§ Work request:
Copy out the records again. Change nothing.

------ Data records ------

(* ===== verification/Prelude.v ===== *)
(** * slayout: a verification development for the layout-script compiler

    The program (C++, under [src/]) compiles a small layout script into a
    macro table and a set of shader backends, then rewrites a shader
    template once per backend.  Its parts, leaves first:

    - [src/include/tokenizer.h], [src/src/tokenizer.cpp]: class
      [Tokenizer], a one-pass scanner over a [std::string] with a cursor
      [pos] and the counters [line] and [column].
    - [src/include/parser.h], [src/src/parser.cpp]: the statement
      classes and class [Parser], a recursive-descent parser over the
      token vector with a cursor [current].
    - [src/include/interpreter.h], [src/src/interpreter.cpp]: class
      [Interpreter], which executes statements against five tables
      ([macros], [bools], [requiredBackends], [varToMacroName],
      [strings]).
    - [src/include/shader_processor.h], [src/src/shader_processor.cpp]:
      the [%MACRO] substitution over the shader text.
    - [src/src/main.cpp]: the command line, which chains the four.

    ** Files of the development

    - [Prelude] (this file): what every component shares.  The outcome
      of a C++ call ([result]: a value, a thrown exception, undefined
      behaviour, or the model's fuel exhausted), the state-and-exception
      monad [M S A] in which member functions are written, the loop
      combinator [loop] that models [while], [do ... while] and
      [while (true) ... break], the range loops [for_each] and
      [for_acc], a weakest-precondition calculus [wp] with its rules
      (total: [wp] excludes both undefined behaviour and running out of
      fuel), its partial counterpart [partial] (an invariant of the
      state and a set of exceptions, used for what a component can
      throw), the "C" locale character classes of [<cctype>], the
      string operations the components share ([substr] throws
      [std::out_of_range] past the end), and the tactics and hint
      databases of the development.
    - [Lexer]: [TokenType] and [Token] of tokenizer.h, and Module
      [Tokenizer] with one definition per member function of
      tokenizer.cpp, followed by the scanner's theorems and the
      interface [Scanner] the parser is proved against.
    - [Lexeme]: the text of a token ([lexeme], with the escapes of a
      string literal), the text of a token list ([print]) and the round
      trip of the scanner, proved with the equations of the scanner on
      a source whose next characters are known.
    - [Ast]: [Backend] and the statement classes of parser.h as one
      inductive type [Statement], its induction principle through the
      nested body of [IfStatement], and the well-formedness predicate
      [wf_statement] the parser establishes and the interpreter relies
      on.
    - [Syntax]: Module [Parser], one definition per member function of
      parser.cpp, the parser's theorems, its errors ([syntax_error],
      proved with [partial] on every token vector) and the interface
      [StatementParser].
    - [Unparse]: the concrete syntax of a statement as tokens
      ([unparse]) and the parser on known tokens: the round trip (it
      returns the statements whose tokens it is given) and the error
      at the first token that starts no statement.
    - [Frontend]: the scanner and the parser together: a simulation
      between two runs of the parser on tokens that differ in their
      positions only, and the round trip from the text of a program
      ([script]) to its statements.
    - [Interp]: [Macro] and Module [Interpreter]: [execute],
      [execute_block], [interpret], [load_file] and [to_lower] of
      interpreter.cpp over a record of [gmap]s and a [gset]; the
      invariant [Interpreter.inv] of the tables, the order
      [Interpreter.le] on states, the per-statement behaviour, the
      relation [Interpreter.fails] that says when a statement throws
      and what, and the interface [Evaluator].
    - [Shader]: [World.t] (the files and the two streams),
      [regex_search] for the one pattern of shader_processor.cpp, and
      Module [ShaderProcessor] with [process_shader]; the pattern
      written out character by character ([leftmost_match]) against
      which [regex_search] is proved; the reference definitions
      [segments] (by well-founded recursion, with Equations),
      [resolve] and [expand], and the equivalence of the loop with
      them.
    - [Driver]: [compile] (scan, parse, interpret) and [main] of
      main.cpp; the theorems about the whole program, those on
      [compile] proved against the three interfaces.

    ** How state and effects are modelled

    A member function [T C::f(args)] is a definition
    [f : args -> M C T]: it takes the object's fields as a record and
    returns [Ok (value, fields')], or [Throw e] for a C++ exception
    ([runtime_error what] with the exact message of the source,
    [out_of_range] for [std::map::at]), or [Undefined] where the C++
    would index a vector out of bounds.  Machine integers ([int line],
    [int column]) are [Z]; [size_t] cursors are [nat]; the theorems
    bound the counters by the input length, so no [int] overflows on an
    input shorter than [2^31 - 1] characters.  [std::string] is
    [string], [char] is [ascii], [std::map] is [gmap], [std::set] is
    [gset] (iterated in the order of [std::string::compare]),
    [std::vector] is [list].

    The interpreter's state holds its five tables and what it wrote to
    [std::cout] and [std::cerr]; the files it reads are a parameter
    [fs], a [gmap] from path to contents.  The shader processor and
    [main] act on [World.t]: the files, which [process_shader] reads
    and writes, and the two streams; whether a path can be opened for
    writing is a parameter [writable].  [main] hands the files of its
    state to the interpreter and appends the interpreter's output to
    its streams.  An exception that leaves [main] is the [Throw] of its
    result; the lines a stage wrote before it threw are not kept in
    that result ([main_throws] in [Driver] gives the files at the call
    that fails).

    ** Fuel

    Loops that are not structural run on fuel.  Every scanner loop is
    given [S (String.length source)] iterations, every parser loop and
    the parser's recursion [S (length tokens)], the loop of
    [process_shader] [S (String.length shaderCode)]: each iteration
    consumes at least one character or token, or leaves the loop.  The
    theorems of kind termination prove that this fuel is never
    exhausted, for every input.  The interpreter's loops are range
    loops over a vector and need none.

    ** What the theorems show

    - Lexer: the scanner terminates on every input; a successful scan
      ends with exactly one [EndOfFile] token; no [Plus] token is ever
      produced (tokenizer.cpp has no case for ['+']); keywords are
      classified by the fixed list of tokenizer.cpp; [line] and [column]
      stay within [1 .. length + 1]; the two lexical errors; and the
      round trip with [print]: tokens written as text are scanned back
      with the same kinds and texts.
    - Parser: on a token vector that ends with [EndOfFile] (which the
      scanner guarantees) the parser never indexes out of bounds and
      never runs out of fuel; every setter it builds has argument
      vectors of one length; what a statement parsed from a scanned
      script can be; the round trip with [unparse]: every program
      that can be written is accepted and read back as it was written;
      and its errors: the messages it can throw on any token vector,
      each with the line or the text of a token of the vector
      ([substr] never throws), and "Unknown statement" with the line of
      the first token that starts no statement.
    - Front end: the parser's result does not depend on the positions
      of the tokens (only the line named in an error message does); a
      program written as text is scanned and parsed back to its
      statements, so compiling that text is interpreting them.
    - Interpreter: no out-of-bounds access on well-formed statements;
      the table invariant and its preservation by every statement;
      nothing is ever removed from a table; macro names are unique; the
      value of a setter against a reference definition; [if] in the
      flat scope; [generate_select] as a union; and the errors,
      exactly: a run throws if and only if [fails] holds of its first
      failing statement.
    - Shader processor: [regex_search] is the leftmost match of the
      pattern with the longest name, and the only one;
      [process_shader] against its reference definition on every
      template; termination; templates without a percent sign; and,
      on the tables a run of the interpreter ends with, the three
      tiers of [replacement].
    - Driver: [compile] and [main] terminate without undefined
      behaviour on every input; what [main] writes on success; the
      missing layout file; the missing template; where a failed run
      stops.
    - The scripts of the specification's test list are evaluated as
      examples in [Interp], [Shader] and [Driver].

    ** Not modelled

    [export_macro_metadata] (it only serialises through the JSON
    library and nothing calls it), the failure modes of streams beyond
    a file that cannot be opened, the output written before an
    exception, and the locale machinery of [<cctype>] and
    [std::regex] (the "C" locale is assumed: bytes above 127 are
    neither letters, digits nor spaces). *)

From Stdlib Require Import Ascii.
From stdpp Require Import base tactics option list strings pretty.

------

§ Task answer:
(* ===== verification/Prelude.v ===== *)
(** * slayout: a verification development for the layout-script compiler

    The program (C++, under [src/]) compiles a small layout script into a
    macro table and a set of shader backends, then rewrites a shader
    template once per backend.  Its parts, leaves first:

    - [src/include/tokenizer.h], [src/src/tokenizer.cpp]: class
      [Tokenizer], a one-pass scanner over a [std::string] with a cursor
      [pos] and the counters [line] and [column].
    - [src/include/parser.h], [src/src/parser.cpp]: the statement
      classes and class [Parser], a recursive-descent parser over the
      token vector with a cursor [current].
    - [src/include/interpreter.h], [src/src/interpreter.cpp]: class
      [Interpreter], which executes statements against five tables
      ([macros], [bools], [requiredBackends], [varToMacroName],
      [strings]).
    - [src/include/shader_processor.h], [src/src/shader_processor.cpp]:
      the [%MACRO] substitution over the shader text.
    - [src/src/main.cpp]: the command line, which chains the four.

    ** Files of the development

    - [Prelude] (this file): what every component shares.  The outcome
      of a C++ call ([result]: a value, a thrown exception, undefined
      behaviour, or the model's fuel exhausted), the state-and-exception
      monad [M S A] in which member functions are written, the loop
      combinator [loop] that models [while], [do ... while] and
      [while (true) ... break], the range loops [for_each] and
      [for_acc], a weakest-precondition calculus [wp] with its rules
      (total: [wp] excludes both undefined behaviour and running out of
      fuel), its partial counterpart [partial] (an invariant of the
      state and a set of exceptions, used for what a component can
      throw), the "C" locale character classes of [<cctype>], the
      string operations the components share ([substr] throws
      [std::out_of_range] past the end), and the tactics and hint
      databases of the development.
    - [Lexer]: [TokenType] and [Token] of tokenizer.h, and Module
      [Tokenizer] with one definition per member function of
      tokenizer.cpp, followed by the scanner's theorems and the
      interface [Scanner] the parser is proved against.
    - [Lexeme]: the text of a token ([lexeme], with the escapes of a
      string literal), the text of a token list ([print]) and the round
      trip of the scanner, proved with the equations of the scanner on
      a source whose next characters are known.
    - [Ast]: [Backend] and the statement classes of parser.h as one
      inductive type [Statement], its induction principle through the
      nested body of [IfStatement], and the well-formedness predicate
      [wf_statement] the parser establishes and the interpreter relies
      on.
    - [Syntax]: Module [Parser], one definition per member function of
      parser.cpp, the parser's theorems, its errors ([syntax_error],
      proved with [partial] on every token vector) and the interface
      [StatementParser].
    - [Unparse]: the concrete syntax of a statement as tokens
      ([unparse]) and the parser on known tokens: the round trip (it
      returns the statements whose tokens it is given) and the error
      at the first token that starts no statement.
    - [Frontend]: the scanner and the parser together: a simulation
      between two runs of the parser on tokens that differ in their
      positions only, and the round trip from the text of a program
      ([script]) to its statements.
    - [Interp]: [Macro] and Module [Interpreter]: [execute],
      [execute_block], [interpret], [load_file] and [to_lower] of
      interpreter.cpp over a record of [gmap]s and a [gset]; the
      invariant [Interpreter.inv] of the tables, the order
      [Interpreter.le] on states, the per-statement behaviour, the
      relation [Interpreter.fails] that says when a statement throws
      and what, and the interface [Evaluator].
    - [Shader]: [World.t] (the files and the two streams),
      [regex_search] for the one pattern of shader_processor.cpp, and
      Module [ShaderProcessor] with [process_shader]; the pattern
      written out character by character ([leftmost_match]) against
      which [regex_search] is proved; the reference definitions
      [segments] (by well-founded recursion, with Equations),
      [resolve] and [expand], and the equivalence of the loop with
      them.
    - [Driver]: [compile] (scan, parse, interpret) and [main] of
      main.cpp; the theorems about the whole program, those on
      [compile] proved against the three interfaces.

    ** How state and effects are modelled

    A member function [T C::f(args)] is a definition
    [f : args -> M C T]: it takes the object's fields as a record and
    returns [Ok (value, fields')], or [Throw e] for a C++ exception
    ([runtime_error what] with the exact message of the source,
    [out_of_range] for [std::map::at]), or [Undefined] where the C++
    would index a vector out of bounds.  Machine integers ([int line],
    [int column]) are [Z]; [size_t] cursors are [nat]; the theorems
    bound the counters by the input length, so no [int] overflows on an
    input shorter than [2^31 - 1] characters.  [std::string] is
    [string], [char] is [ascii], [std::map] is [gmap], [std::set] is
    [gset] (iterated in the order of [std::string::compare]),
    [std::vector] is [list].

    The interpreter's state holds its five tables and what it wrote to
    [std::cout] and [std::cerr]; the files it reads are a parameter
    [fs], a [gmap] from path to contents.  The shader processor and
    [main] act on [World.t]: the files, which [process_shader] reads
    and writes, and the two streams; whether a path can be opened for
    writing is a parameter [writable].  [main] hands the files of its
    state to the interpreter and appends the interpreter's output to
    its streams.  An exception that leaves [main] is the [Throw] of its
    result; the lines a stage wrote before it threw are not kept in
    that result ([main_throws] in [Driver] gives the files at the call
    that fails).

    ** Fuel

    Loops that are not structural run on fuel.  Every scanner loop is
    given [S (String.length source)] iterations, every parser loop and
    the parser's recursion [S (length tokens)], the loop of
    [process_shader] [S (String.length shaderCode)]: each iteration
    consumes at least one character or token, or leaves the loop.  The
    theorems of kind termination prove that this fuel is never
    exhausted, for every input.  The interpreter's loops are range
    loops over a vector and need none.

    ** What the theorems show

    - Lexer: the scanner terminates on every input; a successful scan
      ends with exactly one [EndOfFile] token; no [Plus] token is ever
      produced (tokenizer.cpp has no case for ['+']); keywords are
      classified by the fixed list of tokenizer.cpp; [line] and [column]
      stay within [1 .. length + 1]; the two lexical errors; and the
      round trip with [print]: tokens written as text are scanned back
      with the same kinds and texts.
    - Parser: on a token vector that ends with [EndOfFile] (which the
      scanner guarantees) the parser never indexes out of bounds and
      never runs out of fuel; every setter it builds has argument
      vectors of one length; what a statement parsed from a scanned
      script can be; the round trip with [unparse]: every program
      that can be written is accepted and read back as it was written;
      and its errors: the messages it can throw on any token vector,
      each with the line or the text of a token of the vector
      ([substr] never throws), and "Unknown statement" with the line of
      the first token that starts no statement.
    - Front end: the parser's result does not depend on the positions
      of the tokens (only the line named in an error message does); a
      program written as text is scanned and parsed back to its
      statements, so compiling that text is interpreting them.
    - Interpreter: no out-of-bounds access on well-formed statements;
      the table invariant and its preservation by every statement;
      nothing is ever removed from a table; macro names are unique; the
      value of a setter against a reference definition; [if] in the
      flat scope; [generate_select] as a union; and the errors,
      exactly: a run throws if and only if [fails] holds of its first
      failing statement.
    - Shader processor: [regex_search] is the leftmost match of the
      pattern with the longest name, and the only one;
      [process_shader] against its reference definition on every
      template; termination; templates without a percent sign; and,
      on the tables a run of the interpreter ends with, the three
      tiers of [replacement].
    - Driver: [compile] and [main] terminate without undefined
      behaviour on every input; what [main] writes on success; the
      missing layout file; the missing template; where a failed run
      stops.
    - The scripts of the specification's test list are evaluated as
      examples in [Interp], [Shader] and [Driver].

    ** Not modelled

    [export_macro_metadata] (it only serialises through the JSON
    library and nothing calls it), the failure modes of streams beyond
    a file that cannot be opened, the output written before an
    exception, and the locale machinery of [<cctype>] and
    [std::regex] (the "C" locale is assumed: bytes above 127 are
    neither letters, digits nor spaces). *)

From Stdlib Require Import Ascii.
From stdpp Require Import base tactics option list strings pretty.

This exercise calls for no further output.